TASK REQUIREMENTS:
Set down exactly the entries below, beginning at their first line and ending at the line with "identity, and torch's".

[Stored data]
- - -

(** * Training drivers of the DreamBooth and retrieval models

    A shallow embedding of the loss and orchestration code of
    - [nemo/collections/multimodal/models/dreambooth/dreambooth.py]
    - [nemo/collections/nlp/models/language_modeling/megatron_retrieval_model.py]

    Conventions of the embedding:
    - a tensor is the list of its entries along the batch dimension, each
      entry being the flat list of its elements;
    - tensor elements and scalars are rationals ([Q]): floating-point
      rounding, infinities and nan are not represented, so [.float()] is the
      identity, and torch's [0/0 = nan] shows up as [0/0 = 0]; statements
      that would depend on it carry a non-emptiness hypothesis;
    - where a property depends on values that are not finite, as the masked
      loss of the retrieval steps does, the scalars are IEEE values ([fval]:
      a finite rational, an infinity or nan), and the rational model is
      shown to be the finite part of it;
    - a Python exception is a value [Raise e] of the [result] type;
    - calls into collaborators that only have an effect (collectives,
      logging, the forward/backward engine) are recorded as [event]s. *)

From Stdlib Require Import ZArith QArith List String Lia.
From stdpp Require Import gmap strings.
Import ListNotations.

Local Open Scope string_scope.

(** ** Exceptions and fallible computations *)

Inductive exn : Type :=
| NotImplementedError
| ValueError
| KeyError
| TypeError
| RuntimeError
| ImportError
| IndexError
| ZeroDivisionError
| AssertionError.

Inductive result (A : Type) : Type :=
| Ok (a : A)
| Raise (e : exn).

Arguments Ok {A} a.
Arguments Raise {A} e.

Definition rbind {A B : Type} (r : result A) (k : A -> result B) : result B :=
  match r with
  | Ok a => k a
  | Raise e => Raise e
  end.

Notation "'do' x <- r ; k" := (rbind r (fun x => k))
  (at level 10, x name, r at level 100, k at level 200).
Notation "'do' ' p <- r ; k" := (rbind r (fun x => match x with p => k end))
  (at level 10, p pattern, r at level 100, k at level 200).

Definition is_ok {A : Type} (r : result A) : bool :=
  match r with Ok _ => true | Raise _ => false end.
(** * Event Horizon: the aggregate base and its test aggregates

    A shallow embedding of [aggregatebase.go] and of the test fixtures of
    [eventhorizon_test.go] (package [eventhorizon]).  Methods with a pointer
    receiver are state transformers on the receiver; interface values are
    inductive types whose constructors are the dynamic types that occur. *)

From Stdlib Require Import ZArith String Ascii List Lia DecimalString.
From stdpp Require Import base gmap strings list.

Local Open Scope Z_scope.
Local Open Scope string_scope.

(** ** Go's [int] *)

(** [int] is the 64-bit signed integer of the platforms the package is built
    for; arithmetic wraps around silently. *)
Module GoInt.

Definition bits : Z := 64.
Definition min_int : Z := - 2 ^ 63.
Definition max_int : Z := 2 ^ 63 - 1.

Definition in_range (z : Z) : Prop := min_int <= z <= max_int.

(** Two's complement reduction of a mathematical integer. *)
Definition wrap (z : Z) : Z := (z + 2 ^ 63) mod 2 ^ bits - 2 ^ 63.

(** [a + b] on [int]. *)
Definition add (a b : Z) : Z := wrap (a + b).

(** [x++] on an [int] variable. *)
Definition incr (x : Z) : Z := add x 1.

(** [%d] of [fmt.Sprintf]: a minus sign for negative values, no padding. *)
Definition format_d (z : Z) : string := NilZero.string_of_int (Z.to_int z).

End GoInt.

(** ** A state monad for methods with a pointer receiver *)

Definition Method (S A : Type) : Type := S -> A * S.

Definition ret {S A : Type} (x : A) : Method S A := fun s => (x, s).

Definition bind {S A B : Type} (m : Method S A) (k : A -> Method S B)
  : Method S B :=
  fun s => let (x, s') := m s in k x s'.

Definition gets {S A : Type} (f : S -> A) : Method S A := fun s => (f s, s).

Definition modify {S : Type} (f : S -> S) : Method S unit := fun s => (tt, f s).

(** The receiver after the call, and the value the call returns. *)
Definition after {S A : Type} (m : Method S A) (s : S) : S := snd (m s).
Definition result {S A : Type} (m : Method S A) (s : S) : A := fst (m s).

Notation "x <- c1 ;; c2" := (bind c1 (fun x => c2))
  (at level 100, c1 at next level, right associativity).
Notation "c1 ;; c2" := (bind c1 (fun _ => c2))
  (at level 100, right associativity).

(** ** Identifiers, payloads, errors *)

Definition AggregateType : Type := string.
Definition EventType : Type := string.
Definition CommandType : Type := string.

(** Modelled from the spec: the declaration of [UUID] is not part of the
    sources read here.  The spec calls it an opaque identifier of an aggregate
    instance; it is kept as its textual form, whose zero value is empty. *)
Definition UUID : Type := string.

(** An instant of [time.Time], counted in nanoseconds from the zero instant
    (January 1, year 1, 00:00:00 UTC); [IsZero] recognises that instant. *)
Definition Time : Type := Z.
Definition IsZero (t : Time) : bool := Z.eqb t 0.

(** The dynamic types of the [EventData] values of the tests.  Each one is a
    pointer to a struct; a value stands for its pointee. *)
Inductive EventDataType : Type :=
  | TTestEventData
  | TTestEvent2Data
  | TTestEventRegister
  | TTestEventRegisterEmpty
  | TTestEventRegisterTwice.

(** The [EventData] interface: [nil], or a pointer to one of the structs. *)
Inductive EventData : Type :=
  | nilEventData
  | TestEventData (Content : string)
  | TestEvent2Data (Content : string)
  | TestEventRegister
  | TestEventRegisterEmpty
  | TestEventRegisterTwice.

(** The error values: the package's sentinel, and [errors.New msg]. *)
Inductive error : Type :=
  | ErrEventDataNotRegistered
  | errors_New (msg : string).

(** ** Events *)

Module event.

(** The struct [event], with the fields [AggregateBase.NewEvent] assigns and
    the ones the spec lists for an event. *)
Record t : Type := mk {
  eventType : EventType;
  data : EventData;
  timestamp : Time;
  aggregateType : AggregateType;
  aggregateID : UUID;
  version : Z
}.

Definition EventType (e : t) : EventType := eventType e.
Definition Data (e : t) : EventData := data e.
Definition Timestamp (e : t) : Time := timestamp e.
Definition AggregateType (e : t) : AggregateType := aggregateType e.
Definition AggregateID (e : t) : UUID := aggregateID e.
Definition Version (e : t) : Z := version e.

(** Modelled from the spec: [String] is declared with the struct, outside the
    sources read here; the spec has it render as ["<type>@<version>"]. *)
Definition String (e : t) : string :=
  eventType e +:+ "@" +:+ GoInt.format_d (version e).

End event.

(** What an implementation of [Event] other than [event] lets one observe. *)
Record foreignEvent : Type := mkForeign {
  f_eventType : EventType;
  f_data : EventData;
  f_timestamp : Time;
  f_aggregateType : AggregateType;
  f_aggregateID : UUID;
  f_version : Z
}.

(** The [Event] interface: [nil], a value of the struct [event], or a value
    of some other implementation. *)
Inductive Event : Type :=
  | nilEvent
  | EventOf (e : event.t)
  | EventOther (o : foreignEvent).

(** Modelled from the spec: the package-level constructor [NewEvent] is not
    part of the sources read here.  The spec has it stamp the current
    timestamp, set the version to 0 and leave the aggregate linkage unset;
    [now] is what the clock reads when it is called. *)
Definition NewEvent (now : Time) (eventType : EventType) (data : EventData)
  : Event :=
  EventOf {| event.eventType := eventType;
             event.data := data;
             event.timestamp := now;
             event.aggregateType := "";
             event.aggregateID := "";
             event.version := 0 |}.

(** ** AggregateBase *)

Module AggregateBase.

Record t : Type := mk {
  aggregateType : AggregateType;
  id : UUID;
  version : Z;
  uncommittedEvents : list Event
}.

Definition NewAggregateBase (aggregateType : AggregateType) (id : UUID) : t :=
  {| aggregateType := aggregateType;
     id := id;
     version := 0;
     uncommittedEvents := [] |}.

Definition AggregateType : Method t AggregateType := gets aggregateType.

Definition AggregateID : Method t UUID := gets id.

Definition Version : Method t Z := gets version.

Definition IncrementVersion : Method t unit :=
  modify (fun a => {| aggregateType := aggregateType a;
                      id := id a;
                      version := GoInt.incr (version a);
                      uncommittedEvents := uncommittedEvents a |}).

(** The type assertion [e.(event)] succeeds on [EventOf] only; the fields are
    assigned on the copy it yields, and the copy is returned. *)
Definition NewEvent (now : Time) (eventType : EventType) (data : EventData)
  : Method t Event :=
  match NewEvent now eventType data with
  | EventOf e =>
      ty <- gets aggregateType ;;
      i <- gets id ;;
      v <- Version ;;
      ret (EventOf {| event.eventType := event.eventType e;
                      event.data := event.data e;
                      event.timestamp := event.timestamp e;
                      event.aggregateType := ty;
                      event.aggregateID := i;
                      event.version := GoInt.add v 1 |})
  | e => ret e
  end.

Definition StoreEvent (event : Event) : Method t unit :=
  modify (fun a => {| aggregateType := aggregateType a;
                      id := id a;
                      version := version a;
                      uncommittedEvents := uncommittedEvents a ++ [event] |}).

Definition UncommittedEvents : Method t (list Event) := gets uncommittedEvents.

- - -

WRITTEN RESPONSE:
(** * Training drivers of the DreamBooth and retrieval models

    A shallow embedding of the loss and orchestration code of
    - [nemo/collections/multimodal/models/dreambooth/dreambooth.py]
    - [nemo/collections/nlp/models/language_modeling/megatron_retrieval_model.py]

    Conventions of the embedding:
    - a tensor is the list of its entries along the batch dimension, each
      entry being the flat list of its elements;
    - tensor elements and scalars are rationals ([Q]): floating-point
      rounding, infinities and nan are not represented, so [.float()] is the
      identity, and torch's [0/0 = nan] shows up as [0/0 = 0]; statements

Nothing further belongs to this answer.